*REQUIRED WORK*
The response must reproduce every record in full.

*Records contained in a dataset*
※ ※ ※
(** ** Notions used by the further properties *)

(** The lines printed by a run, in order. *)
Definition printed (tr : list event) : list string :=
  omap (λ ev, match ev with EPrint line => Some line | _ => None end) tr.

(** The directories made by a run. *)
Definition made_dirs (tr : list event) : list string :=
  omap (λ ev, match ev with EMkdir path => Some path | _ => None end) tr.

(** The characters of a string. *)
Fixpoint chars (s : string) : list ascii :=
  match s with
  | "" => []
  | String c s' => c :: chars s'
  end.

(** A character of a slug: a digit, a lower-case letter or the
    underscore. *)
Definition slug_char (c : ascii) : bool :=
  let n := nat_of_ascii c in
  ((48 <=? n) && (n <=? 57)) || ((97 <=? n) && (n <=? 122)) || (n =? 95).

(** A paragraph or a cell without readable text. *)
Definition blank_text (s : string) : Prop := whitespace_only s = true.

(** A directory in which [in/bad.docx] cannot be parsed and the service
    is down for the model ["mistral"]; every other file is the letter. *)
Definition mixed_env : Env := {|
  ollama_Client := λ _, Ok ();
  docx_Document := λ p,
    if decide (p = "in/bad.docx") then Raise bad_zip else Ok letter;
  client_generate := λ model _,
    if decide (model = "mistral") then Raise boom else Ok "An essay.";
  rglob_all := λ _, ["in/a.docx"; "in/bad.docx"];
  os_cpu_count := Some 8;
  os_path_exists := λ _, true;
  path_mkdir := λ _, Ok ();
  open_write := λ _ _, Ok ();
  pathlib_splitext := false;
  time_strftime := λ _, "2025-01-31 12:00:00";
  script_root := "/opt/llm-analyser";
  as_completed := λ l, l;
  as_completed_perm := λ l, reflexivity l;
|}.

(** * Properties *)

(** ** The primitives on concrete inputs *)

Example stem_docx : Path.stem false "in/sub/report.v2.docx" = "report.v2".
Proof. reflexivity. Qed.

Example stem_dots :
  Path.stem false "in/..docx" = "." ∧ Path.stem true "in/..docx" = "..docx".
Proof. split; reflexivity. Qed.

Example name_trailing_slash : Path.name "in/My Docs/" = "My Docs".
Proof. reflexivity. Qed.

Example of_str_normalises : Path.of_str "in//sub/./a.docx" = "in/sub/a.docx".
Proof. reflexivity. Qed.

Example fmt_7 : Py.fmt_02d 7 = "07".
Proof. reflexivity. Qed.

Example fmt_42 : Py.fmt_02d 42 = "42".
Proof. reflexivity. Qed.

Example split_ex : Py.split "  a bc   d " = ["a"; "bc"; "d"].
Proof. reflexivity. Qed.

Example strip_ex : Py.strip "  a b  " = "a b".
Proof. reflexivity. Qed.

Example slug_ex : folder_slug "in/My Docs (2024)/" = "my_docs_2024_".
Proof. reflexivity. Qed.

Example find_docx_files_ex :
  find_docx_files
    (sample_env (Ok ()) (Ok letter) (Ok "")
       ["in/a.docx"; "in/~$a.docx"; "in/notes.txt"; "in/sub/b.docx"] (Some 2))
    "in"
  = ["in/a.docx"; "in/sub/b.docx"].
Proof. reflexivity. Qed.

(** ** Strings *)

Section Strings.

Local Arguments String.append : simpl nomatch.

Lemma append_cons c (s t : string) : String c s +:+ t = String c (s +:+ t).
Proof. reflexivity. Qed.

Lemma append_empty_r (s : string) : s +:+ "" = s.
Proof. induction s as [|c s IH]; simpl; [done | by rewrite IH]. Qed.

Lemma length_append (s t : string) :
  String.length (s +:+ t) = String.length s + String.length t.
Proof. induction s as [|c s IH]; simpl; [done | by rewrite IH]. Qed.

Lemma length_zeros k : String.length (Py.zeros k) = k.
Proof. induction k as [|k IH]; simpl; [done | by rewrite IH]. Qed.

(** *** [strip] keeps something exactly when the text is not blank *)

Lemma rstrip_is_empty s : Py.is_empty (Py.rstrip s) = whitespace_only s.
Proof.
  induction s as [|c s IH]; simpl; [done |].
  rewrite IH. by destruct (Py.isspace c), (whitespace_only s).
Qed.

Lemma lstrip_whitespace_only s :
  whitespace_only (Py.lstrip s) = whitespace_only s.
Proof.
  induction s as [|c s IH]; simpl; [done |].
  destruct (Py.isspace c) eqn:Hc; simpl; [done | by rewrite Hc].
Qed.

Lemma strip_truthy s : Py.truthy (Py.strip s) = negb (whitespace_only s).
Proof.
  unfold Py.truthy, Py.strip.
  by rewrite rstrip_is_empty, lstrip_whitespace_only.
Qed.

Lemma stripped_non_empty_retained doc :
  stripped_non_empty (doc_paragraphs doc) = retained_paragraphs doc.
Proof.
  unfold stripped_non_empty, retained_paragraphs. f_equal.
  apply list_filter_iff. intros p. rewrite strip_truthy.
  destruct (whitespace_only p); simpl; naive_solver.
Qed.

(** *** [split] over texts joined by one space *)

Lemma split_starts_word s : Py.starts_word s = true → Py.split s ≠ [].
Proof.
  destruct s as [|c s]; simpl; [done |].
  destruct (Py.isspace c); simpl; [done |]. intros _.
  destruct (Py.starts_word s); [|done].
  by destruct (Py.split s).
Qed.

Lemma push_app c (l k : list string) :
  l ≠ [] → Py.push c (l ++ k) = Py.push c l ++ k.
Proof. by destruct l. Qed.

Lemma starts_word_app_space (a b : string) :
  Py.starts_word (a +:+ " " +:+ b) = Py.starts_word a.
Proof. by destruct a. Qed.
(** * The attached-document editor controller and its renderer protocol

    A shallow embedding of
      - [src/application/events/RendererMessages.ts] (module [RendererMessages]),
      - the types of [src/domain] and the ports of [src/contracts] (one
        module for each type and each port, named as in the source),
      - [src/application/AttachedDocEditorController.ts] (module [Controller]),
    together with the part of the JavaScript platform these files call
    (module [Js]: numbers, JSON values, [JSON.parse], [Number], [Math.max],
    [Math.floor], truthiness). *)

From Stdlib Require Import Bool Ascii String List ZArith QArith Qround Lia.
From Stdlib Require DecimalString.
Import ListNotations.
Local Close Scope Q_scope.
Local Open Scope string_scope.
Local Open Scope list_scope.

(* ===================================================================== *)
(** * The JavaScript platform                                             *)
(* ===================================================================== *)

Module Js.

(** ** Exceptions and fallible results

    A thrown JavaScript value is kept as its message. *)

Definition Exn := string.

Inductive result (A : Type) : Type :=
| Ok (a : A)
| Err (e : Exn).
Arguments Ok {A} a.
Arguments Err {A} e.

(** ** Numbers

    A JavaScript number is modelled as NaN, an infinity, or an exact
    rational.  Rounding and overflow to binary64 are not modelled and -0 is
    identified with 0; no statement below depends on either. *)

Inductive JsNumber : Type :=
| JNaN
| JInf (negative : bool)
| JFin (q : Q).

Definition isNaN (n : JsNumber) : bool :=
  match n with JNaN => true | _ => false end.

(** [Math.floor]. *)
Definition Math_floor (x : JsNumber) : JsNumber :=
  match x with
  | JFin q => JFin (inject_Z (Qfloor q))
  | _ => x
  end.

(** [Math.max] of two arguments: NaN is contagious. *)
Definition Math_max (a b : JsNumber) : JsNumber :=
  match a, b with
  | JNaN, _ | _, JNaN => JNaN
  | JInf false, _ | _, JInf false => JInf false
  | JInf true, y => y
  | x, JInf true => x
  | JFin p, JFin q => if Qle_bool p q then JFin q else JFin p
  end.

(** ** Values produced by [JSON.parse]

    Strings are byte strings holding the UTF-8 form of the JavaScript
    string.  An object keeps its members in source order; a later member
    with the same key shadows an earlier one. *)

#[local] Unset Elimination Schemes.
Inductive JsValue : Type :=
| VNull
| VBool (b : bool)
| VNum (n : JsNumber)
| VStr (s : string)
| VArr (items : list JsValue)
| VObj (members : list (string * JsValue)).
#[local] Set Elimination Schemes.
※ ※ ※
*RESPONSE BOX*
(** ** Notions used by the further properties *)

(** The lines printed by a run, in order. *)
Definition printed (tr : list event) : list string :=
  omap (λ ev, match ev with EPrint line => Some line | _ => None end) tr.

(** The directories made by a run. *)
Definition made_dirs (tr : list event) : list string :=
  omap (λ ev, match ev with EMkdir path => Some path | _ => None end) tr.

(** The characters of a string. *)
Fixpoint chars (s : string) : list ascii :=
  match s with
  | "" => []
  | String c s' => c :: chars s'
  end.

(** A character of a slug: a digit, a lower-case letter or the
    underscore. *)
Definition slug_char (c : ascii) : bool :=
  let n := nat_of_ascii c in
  ((48 <=? n) && (n <=? 57)) || ((97 <=? n) && (n <=? 122)) || (n =? 95).

(** A paragraph or a cell without readable text. *)
Definition blank_text (s : string) : Prop := whitespace_only s = true.

(** A directory in which [in/bad.docx] cannot be parsed and the service
    is down for the model ["mistral"]; every other file is the letter. *)
Definition mixed_env : Env := {|
  ollama_Client := λ _, Ok ();
  docx_Document := λ p,
    if decide (p = "in/bad.docx") then Raise bad_zip else Ok letter;
  client_generate := λ model _,
    if decide (model = "mistral") then Raise boom else Ok "An essay.";
  rglob_all := λ _, ["in/a.docx"; "in/bad.docx"];
  os_cpu_count := Some 8;
  os_path_exists := λ _, true;
  path_mkdir := λ _, Ok ();
  open_write := λ _ _, Ok ();
  pathlib_splitext := false;
  time_strftime := λ _, "2025-01-31 12:00:00";
  script_root := "/opt/llm-analyser";
  as_completed := λ l, l;
  as_completed_perm := λ l, reflexivity l;
|}.

(** * Properties *)

(** ** The primitives on concrete inputs *)

Example stem_docx : Path.stem false "in/sub/report.v2.docx" = "report.v2".
Proof. reflexivity. Qed.

Example stem_dots :
  Path.stem false "in/..docx" = "." ∧ Path.stem true "in/..docx" = "..docx".
Proof. split; reflexivity. Qed.

Example name_trailing_slash : Path.name "in/My Docs/" = "My Docs".
Proof. reflexivity. Qed.

Example of_str_normalises : Path.of_str "in//sub/./a.docx" = "in/sub/a.docx".
Proof. reflexivity. Qed.

Example fmt_7 : Py.fmt_02d 7 = "07".
Proof. reflexivity. Qed.

Example fmt_42 : Py.fmt_02d 42 = "42".
Proof. reflexivity. Qed.

Example split_ex : Py.split "  a bc   d " = ["a"; "bc"; "d"].
Proof. reflexivity. Qed.

Example strip_ex : Py.strip "  a b  " = "a b".
Proof. reflexivity. Qed.

Example slug_ex : folder_slug "in/My Docs (2024)/" = "my_docs_2024_".
Proof. reflexivity. Qed.

Example find_docx_files_ex :
  find_docx_files
    (sample_env (Ok ()) (Ok letter) (Ok "")
       ["in/a.docx"; "in/~$a.docx"; "in/notes.txt"; "in/sub/b.docx"] (Some 2))
    "in"
  = ["in/a.docx"; "in/sub/b.docx"].
Proof. reflexivity. Qed.

(** ** Strings *)

Section Strings.

Local Arguments String.append : simpl nomatch.

Lemma append_cons c (s t : string) : String c s +:+ t = String c (s +:+ t).
Proof. reflexivity. Qed.

Lemma append_empty_r (s : string) : s +:+ "" = s.
Proof. induction s as [|c s IH]; simpl; [done | by rewrite IH]. Qed.

Lemma length_append (s t : string) :
  String.length (s +:+ t) = String.length s + String.length t.
Proof. induction s as [|c s IH]; simpl; [done | by rewrite IH]. Qed.

Lemma length_zeros k : String.length (Py.zeros k) = k.
Proof. induction k as [|k IH]; simpl; [done | by rewrite IH]. Qed.

(** *** [strip] keeps something exactly when the text is not blank *)

Lemma rstrip_is_empty s : Py.is_empty (Py.rstrip s) = whitespace_only s.
Proof.
  induction s as [|c s IH]; simpl; [done |].
  rewrite IH. by destruct (Py.isspace c), (whitespace_only s).
Qed.

Lemma lstrip_whitespace_only s :
  whitespace_only (Py.lstrip s) = whitespace_only s.
Proof.
  induction s as [|c s IH]; simpl; [done |].
  destruct (Py.isspace c) eqn:Hc; simpl; [done | by rewrite Hc].
Qed.

Lemma strip_truthy s : Py.truthy (Py.strip s) = negb (whitespace_only s).
Proof.
  unfold Py.truthy, Py.strip.
  by rewrite rstrip_is_empty, lstrip_whitespace_only.
Qed.

Lemma stripped_non_empty_retained doc :
  stripped_non_empty (doc_paragraphs doc) = retained_paragraphs doc.
Proof.
  unfold stripped_non_empty, retained_paragraphs. f_equal.
  apply list_filter_iff. intros p. rewrite strip_truthy.
  destruct (whitespace_only p); simpl; naive_solver.
Qed.

(** *** [split] over texts joined by one space *)

Lemma split_starts_word s : Py.starts_word s = true → Py.split s ≠ [].
Proof.
  destruct s as [|c s]; simpl; [done |].
  destruct (Py.isspace c); simpl; [done |]. intros _.
  destruct (Py.starts_word s); [|done].
  by destruct (Py.split s).
Qed.

Lemma push_app c (l k : list string) :
  l ≠ [] → Py.push c (l ++ k) = Py.push c l ++ k.
Proof. by destruct l. Qed.

Lemma starts_word_app_space (a b : string) :
  Py.starts_word (a +:+ " " +:+ b) = Py.starts_word a.
Proof. by destruct a. Qed.
(** * The attached-document editor controller and its renderer protocol

    A shallow embedding of
      - [src/application/events/RendererMessages.ts] (module [RendererMessages]),
      - the types of [src/domain] and the ports of [src/contracts] (one
        module for each type and each port, named as in the source),
      - [src/application/AttachedDocEditorController.ts] (module [Controller]),
    together with the part of the JavaScript platform these files call
    (module [Js]: numbers, JSON values, [JSON.parse], [Number], [Math.max],
    [Math.floor], truthiness). *)

From Stdlib Require Import Bool Ascii String List ZArith QArith Qround Lia.
From Stdlib Require DecimalString.
Import ListNotations.
Local Close Scope Q_scope.
Local Open Scope string_scope.
Local Open Scope list_scope.

(* ===================================================================== *)
(** * The JavaScript platform                                             *)
(* ===================================================================== *)

Module Js.

(** ** Exceptions and fallible results

    A thrown JavaScript value is kept as its message. *)

Definition Exn := string.

Inductive result (A : Type) : Type :=
| Ok (a : A)
| Err (e : Exn).
Arguments Ok {A} a.
Arguments Err {A} e.

(** ** Numbers

    A JavaScript number is modelled as NaN, an infinity, or an exact
    rational.  Rounding and overflow to binary64 are not modelled and -0 is
    identified with 0; no statement below depends on either. *)

Inductive JsNumber : Type :=
| JNaN
| JInf (negative : bool)
| JFin (q : Q).

Definition isNaN (n : JsNumber) : bool :=
  match n with JNaN => true | _ => false end.

(** [Math.floor]. *)
Definition Math_floor (x : JsNumber) : JsNumber :=
  match x with
  | JFin q => JFin (inject_Z (Qfloor q))
  | _ => x
  end.

(** [Math.max] of two arguments: NaN is contagious. *)
Definition Math_max (a b : JsNumber) : JsNumber :=
  match a, b with
  | JNaN, _ | _, JNaN => JNaN
  | JInf false, _ | _, JInf false => JInf false
  | JInf true, y => y
  | x, JInf true => x
  | JFin p, JFin q => if Qle_bool p q then JFin q else JFin p
  end.

(** ** Values produced by [JSON.parse]

    Strings are byte strings holding the UTF-8 form of the JavaScript
    string.  An object keeps its members in source order; a later member
    with the same key shadows an earlier one. *)

#[local] Unset Elimination Schemes.
Inductive JsValue : Type :=
| VNull
| VBool (b : bool)
| VNum (n : JsNumber)
| VStr (s : string)
| VArr (items : list JsValue)
| VObj (members : list (string * JsValue)).
#[local] Set Elimination Schemes.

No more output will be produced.